ABOUT THIS TASK
Scan the entries for the word "destruct", and copy every line where it appears.
:: DATA EXCERPTS
(* ===== verification/KmainProps.v ===== *)
(** * The boot sequence: what holds when [kmain] has booted

    The components' contracts composed along [kmain]: each step's precondition is
    discharged by what the earlier steps guarantee.  [board_ok] is what the linker
    script, the device tree and the firmware must provide; [booted] is the state in
    which the kernel goes on. *)

From stdpp Require Import strings sorting.
From S2P Require Import Prelude Arch MmuConfig FrameTypes Layout Uart Buddy BuddyInv BuddyGeom BuddyWf BuddySteps BuddyCore BuddyFree BuddyRange BuddyCanon BuddyProps BuddyAddr Bootmem BootmemProps Boot PageTable PageTableProps Frame KernelMap KernelMapProps Mmu BootStub Slab SlabInv Percpu Smp SmpProps Fmt Kmain.
Open Scope list_scope.
Open Scope Z_scope.

(* ------------------------------------------------------------------------- *)
(** ** Frames the buddy allocator has a hand on *)

(** Frame [f] is free or part of a block handed out. *)
Definition owned (b : BuddyAllocator) (f : Z) : Prop :=
  free_in b f \/ exists p o, allocated b p = Some o /\ in_block p o f.

Lemma drawn_owned b b' f : drawn b b' -> owned b' f -> owned b f.
Proof.
  intros D [Hf|(p & o & Hp & Hf)]; [left; by apply (dr_free _ _ D)|].
  destruct (dr_new _ _ D p o f Hp Hf); [right; by exists p, o|by left].
Qed.

Lemma owned_drawn b b' f : drawn b b' -> owned b f -> owned b' f.
Proof.
  intros D [Hf|(p & o & Hp & Hf)]; [by apply (dr_lost _ _ D)|]. right. exists p, o. split; [by apply (dr_keep _ _ D)|done].
Qed.

Lemma freed_owned b b' s e f : range_freed b b' s e -> owned b' f -> owned b f \/ s <= f < e.
Proof.
  intros R [Hf|(p & o & Hp & Hf)].
  - apply (rf_free _ _ _ _ R) in Hf as [?|?]; [by left; left|by right].
  - left. right. exists p, o. by rewrite <- (rf_alloc _ _ _ _ R).
Qed.

Lemma freed_placed b b' s e : placed b -> range_freed b b' s e -> placed b'.
Proof.
  intros [W Hb Hal Hs] R. split; rewrite ?(rf_base _ _ _ _ R), ?(rf_nr _ _ _ _ R); try done. apply R.
Qed.

Lemma handed_out_owned b b' p o f : handed_out b b' p o -> in_block p o f -> owned b f.
Proof. intros H Hf. left. by apply H. Qed.

(** A free frame means that a page can be granted. *)
Lemma free_frames_grant b : wf b -> 0 < free_frames b -> ~ cannot_grant (Some b) 0.
Proof.
  intros W Hf Hn. destruct (wf_free_list b W) as (l & _ & Hl & Hlen).
  destruct l as [|f l]; [unfold lenz in Hlen; cbn in Hlen; lia|].
  destruct (proj1 (Hl f)) as (p & k & Hm & _); [by left|].
  pose proof (Hn p k Hm). destruct (wf_free_block _ _ _ W Hm). lia.
Qed.

(** Byte [x] is in frame [f]. *)
Definition in_frame (b : BuddyAllocator) (f x : Z) : Prop :=
  dram_base b + f * PAGE_SIZE <= x < dram_base b + (f + 1) * PAGE_SIZE.

Lemma in_frame_inj b f g x : in_frame b f x -> in_frame b g x -> f = g.
Proof. unfold in_frame, PAGE_SIZE. lia. Qed.

(* ------------------------------------------------------------------------- *)
(** ** The linear window, before and after the switch *)

(** The trampoline has the first gigabyte of RAM there. *)
Lemma trampoline_linear pa :
  IMAGE_PA_BASE <= pa < IMAGE_PA_BASE + BLOCK_1GB -> planned trampoline_plan (pa + KERNEL_LINEAR_BASE) = Some pa.
Proof.
  intros Hpa. destruct (planned_cases trampoline_plan (pa + KERNEL_LINEAR_BASE)) as [(e & He & Hin & ->)|[_ Hn]].
  - unfold trampoline_plan, in_plan, UART_PA, PAGE_SIZE in *. change BLOCK_2MB with 0x200000 in *. change BLOCK_1GB with 0x40000000 in *.
    repeat (apply elem_of_cons in He as [->|He]); [..|by apply elem_of_nil in He]; cbn [pl_lo pl_hi pl_off] in *;
      first [by f_equal; lia|exfalso; revert Hin Hpa; unfold IMAGE_PA_BASE; unfold_layout; lia].
  - destruct (Hn (mkPlan (IMAGE_PA_BASE + KERNEL_LINEAR_BASE) (IMAGE_PA_BASE + BLOCK_1GB + KERNEL_LINEAR_BASE) KERNEL_LINEAR_BASE TRAMPOLINE_RAM)).
    + do 2 right. left.
    + unfold in_plan. cbn [pl_lo pl_hi]. lia.
Qed.

(** The runtime map has every memory node there. *)
Lemma linear_translated m t0 root tcr ram k r pa :
  follows_plan m root (build_plan ram k) -> page_aligned root -> Forall region_good ram -> r ∈ ram ->
  tcr = BOOT_TCR \/ tcr = Z.lor BOOT_TCR TCR_EPD0 -> r.1 <= pa < r.1 + r.2 ->
  address (walk m (mkMmuRegs t0 root tcr) (pa + KERNEL_LINEAR_BASE)) (pa + KERNEL_LINEAR_BASE) = Some pa.
Proof.
  intros [Hp _] Hal Hg Hr Ht Hpa. rewrite list.Forall_forall in Hg. destruct (Hg r Hr) as (? & ? & ? & _).
  assert (upper (pa + KERNEL_LINEAR_BASE)) as Hu by (unfold upper, UPPER; unfold_layout; lia).
  rewrite walk_root by done.
  destruct (Hp (linear_entry r) (pa + KERNEL_LINEAR_BASE)) as [Hl _]; [|done|unfold in_plan, linear_entry; cbn; lia|].
  { apply elem_of_cons. right. apply elem_of_app. right. rewrite list_elem_of_In, <- in_rev, in_map_iff.
    exists r. by rewrite <- list_elem_of_In. }
  unfold translate in Hl. unfold address. rewrite Hl. cbn [pl_off linear_entry]. f_equal. lia.
Qed.

(* ------------------------------------------------------------------------- *)
(** ** What the kernel is given *)

Section board.
Context {P : Profile} {FW : Type}.
Context (smccc : Method -> Z -> Z -> Z -> Z -> FW -> Z * FW) (delay : FW -> Z -> nat) (fuel : nat).
Context (from_ptr : Z -> option Fdt) (raw : mem -> Z -> Z -> list PageInfo).
Context (Y : Linker) (current pool fdt_pa : Z) (fdt : Fdt).

Definition pool0 : FrameState := mkFrameState pool 0 None.
Definition primary : Z := Mpidr_new current.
::::
TASK ANSWER
  destruct (dr_new _ _ D p o f Hp Hf); [right; by exists p, o|by left].
  intros W Hf Hn. destruct (wf_free_list b W) as (l & _ & Hl & Hlen).
  destruct l as [|f l]; [unfold lenz in Hlen; cbn in Hlen; lia|].
  destruct (proj1 (Hl f)) as (p & k & Hm & _); [by left|].
  pose proof (Hn p k Hm). destruct (wf_free_block _ _ _ W Hm). lia.
  intros Hpa. destruct (planned_cases trampoline_plan (pa + KERNEL_LINEAR_BASE)) as [(e & He & Hin & ->)|[_ Hn]].
  - destruct (Hn (mkPlan (IMAGE_PA_BASE + KERNEL_LINEAR_BASE) (IMAGE_PA_BASE + BLOCK_1GB + KERNEL_LINEAR_BASE) KERNEL_LINEAR_BASE TRAMPOLINE_RAM)).
  intros [Hp _] Hal Hg Hr Ht Hpa. rewrite list.Forall_forall in Hg. destruct (Hg r Hr) as (? & ? & ? & _).
  destruct (Hp (linear_entry r) (pa + KERNEL_LINEAR_BASE)) as [Hl _]; [|done|unfold in_plan, linear_entry; cbn; lia|].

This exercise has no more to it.